*** Begin section ***
Lemma Support_Start_serves u w : serves w → known u w0 → returns (Support_Start t u w) serves.
Proof.
  intros S Hu. destruct at_task as [T0 HT0]. destruct (task_serves _ _ _ _ S HT0) as (T & HT & _). unfold Support_Start. rewrite HT. simpl.
  case_match; [by apply returns_ret|]. serve order_serves. by apply set_tstate_serves, at_task.
Qed.
Lemma Super_Start_serves u w : serves w → known u w0 → returns (Super_Start t u w) serves.
Proof.
  intros S Hu. destruct (known_serves _ _ _ S Hu) as [U HU]. unfold Super_Start. rewrite HU. simpl. by eapply upd_plan_serves.
Qed.
End one_task.

(** ** Retreats *)

(** A retreat at [t], whose repairer is known. *)
Definition retreat_at (t : Z) : Prop := ∃ T r, tasks w0 !! t = Some T ∧ kind T = RetreatTask r ∧ ∀ v, r = Some v → known v w0.
Lemma retreat_serves t w : serves w → retreat_at t → ∃ T r, tasks w !! t = Some T ∧ kind T = RetreatTask r ∧ ∀ v, r = Some v → known v w.
Proof.
  intros S (T0 & r & HT0 & Hk & Hr). destruct (task_serves _ _ _ _ S HT0) as (T & HT & Q). pose proof (ca_kind _ _ Q) as Hk'. rewrite Hk in Hk'. simpl in Hk'.
  exists T, r. split_and!; [done|by destruct (kind T)|]. intros v Hv. eapply known_serves; [done|auto].
Qed.
(** A unit of a retreat: its travel action may be missing. *)
Definition acts_fine (u : Z) (w : World) : Prop := ∃ U, units w !! u = Some U ∧ ptr_ok (u_travelAct U) U ∧ ptr_ok (u_dgunAct U) U.
Lemma acts_fine_serves u w : serves w → acts_fine u w0 → ∃ U, units w !! u = Some U ∧ ptr_ok (u_travelAct U) U ∧ ptr_ok (u_dgunAct U) U.
Proof.
  intros [C _ _] (U & HU & H1 & H2). destruct (cm_unit _ _ C _ _ HU) as (U' & HU' & K). exists U'. split_and!; [done|by apply K..].
Qed.
Lemma acts_fine_known u w : acts_fine u w → known u w.
Proof. intros (U & HU & _). by exists U. Qed.
Section one_retreat.
Context (t u : Z) (R : retreat_at t) (Hu : acts_fine u w0) (Hin : works_in t u w0).

Lemma retreat_known : is_Some (tasks w0 !! t).
Proof. destruct R as (T & r & HT & _). by exists T. Qed.
Lemma Retreat_Start_serves w : serves w → returns (Retreat_Start t u w) serves.
Proof.
  intros S. destruct (acts_fine_serves _ _ S Hu) as (U & HU & H1 & H2). unfold Retreat_Start. rewrite HU. simpl.
  destruct (u_travelAct U) as [a|] eqn:Ha; [|by apply returns_ret]. rewrite <-Ha in H1.
  assert (walks u w) as Hw by (by exists U; split_and!; [|rewrite Ha|..]).
  step_by GetTravelAct_now. intros x _. case_match; [by apply returns_ret|].
  destruct (retreat_serves _ _ S R) as (T & r & HT & Hk & Hr). rewrite HT. simpl. rewrite Hk.
  eapply (returns_bind _ _ (λ _, True)).
  { destruct r as [v|]; [|by apply returns_ret]. destruct (Hr v eq_refl) as [V HV]. rewrite HV. by apply returns_ret. }
  intros _ _. eapply returns_bind; [by apply upd_travel_now|]. intros w1 S1. case_match; [|by apply returns_ret].
  eapply ask_serves; [done..|by apply acts_fine_known].
Qed.
Lemma finish_travel_serves w : serves w → returns (finish_travel u w) serves.
Proof.
  intros S. destruct (acts_fine_serves _ _ S Hu) as (U & HU & H1 & H2). unfold finish_travel. rewrite HU. simpl.
  destruct (u_travelAct U) as [a|] eqn:Ha; [|by apply returns_ret]. rewrite <-Ha in H1. apply upd_travel_now; [done|done|].
  exists U. by split_and!; [|rewrite Ha|..].
Qed.
Lemma Retreat_OnUnitIdle_serves w : serves w → returns (Retreat_OnUnitIdle t u w) serves.
Proof.
  intros S. destruct (acts_fine_serves _ _ S Hu) as (U & HU & H1 & H2). unfold Retreat_OnUnitIdle. rewrite HU. simpl.
  destruct (retreat_serves _ _ S R) as (T & r & HT & Hk & Hr). rewrite HT. simpl. pose proof (acts_fine_known _ _ Hu) as Hkn.
  case_match; [case_match|].
  - by apply set_tstate_serves, retreat_known.
  - step_by finish_travel_serves. intros w1 S1. serve order_serves. by apply set_tstate_serves, retreat_known.
  - unfold retreat_haven. rewrite HT. simpl. rewrite Hk. eapply (returns_bind _ _ (λ _, True)).
    { eapply (returns_bind _ _ (λ _, True)); [|intros h _; by apply returns_ret].
      destruct r as [v|]; [|by apply returns_ret]. destruct (Hr v eq_refl) as [V HV]. rewrite HV. by apply returns_ret. }
    intros haven _. serve order_serves. case_match; [by apply returns_ret|]. step_by finish_travel_serves. intros w2 S2. by apply set_tstate_serves, retreat_known.
Qed.
Lemma Retreat_OnUnitDamaged_serves w : serves w → returns (Retreat_OnUnitDamaged t u w) serves.
Proof.
  intros S. destruct (retreat_serves _ _ S R) as (T & r & HT & _). unfold Retreat_OnUnitDamaged. rewrite HT. simpl.
  case_match; [by apply returns_ret|]. eapply returns_bind; [by apply set_tstate_serves; [|apply retreat_known]|]. intros w1 S1.
  destruct (acts_fine_serves _ _ S1 Hu) as (U & HU & H1 & H2). rewrite HU. simpl.
  eapply (returns_bind _ _ (λ w, serves w ∧ walks u w)).
  - destruct (u_travelAct U) as [a|] eqn:Ha.
    + apply returns_ret. rewrite <-Ha in H1. split; [done|]. exists U. by split_and!; [|rewrite Ha|..].
    + destruct (PushTravelAct_kept false U) as (K1 & K2 & K3). destruct (upd_unit_serves _ u (PushTravelAct false) w1 U S1 HU K1) as (w2 & E2 & S2).
      exists w2. split; [done|]. split; [done|]. unfold upd_unit in E2. rewrite HU in E2. injection E2 as <-. exists (PushTravelAct false U).
      simpl. split_and!; [by rewrite lookup_insert_eq|done|done|]. by apply K1.
  - intros w2 [S2 Hw2]. eapply returns_bind; [by apply upd_travel_now|]. intros w3 S3. by apply Retreat_Start_serves.
Qed.
End one_retreat.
*** End section ***
## WHAT THIS TASK INVOLVES
Go to the line with "Retreat_Start. rewrite HU. simpl." in the entries above and repeat every line from there through the line with "finish_travel. rewrite HU. simpl.", exactly and with no other text.

## OUTPUT BELOW
  intros S. destruct (acts_fine_serves _ _ S Hu) as (U & HU & H1 & H2). unfold Retreat_Start. rewrite HU. simpl.
  destruct (u_travelAct U) as [a|] eqn:Ha; [|by apply returns_ret]. rewrite <-Ha in H1.
  assert (walks u w) as Hw by (by exists U; split_and!; [|rewrite Ha|..]).
  step_by GetTravelAct_now. intros x _. case_match; [by apply returns_ret|].
  destruct (retreat_serves _ _ S R) as (T & r & HT & Hk & Hr). rewrite HT. simpl. rewrite Hk.
  eapply (returns_bind _ _ (λ _, True)).
  { destruct r as [v|]; [|by apply returns_ret]. destruct (Hr v eq_refl) as [V HV]. rewrite HV. by apply returns_ret. }
  intros _ _. eapply returns_bind; [by apply upd_travel_now|]. intros w1 S1. case_match; [|by apply returns_ret].
  eapply ask_serves; [done..|by apply acts_fine_known].
Qed.
Lemma finish_travel_serves w : serves w → returns (finish_travel u w) serves.
Proof.
  intros S. destruct (acts_fine_serves _ _ S Hu) as (U & HU & H1 & H2). unfold finish_travel. rewrite HU. simpl.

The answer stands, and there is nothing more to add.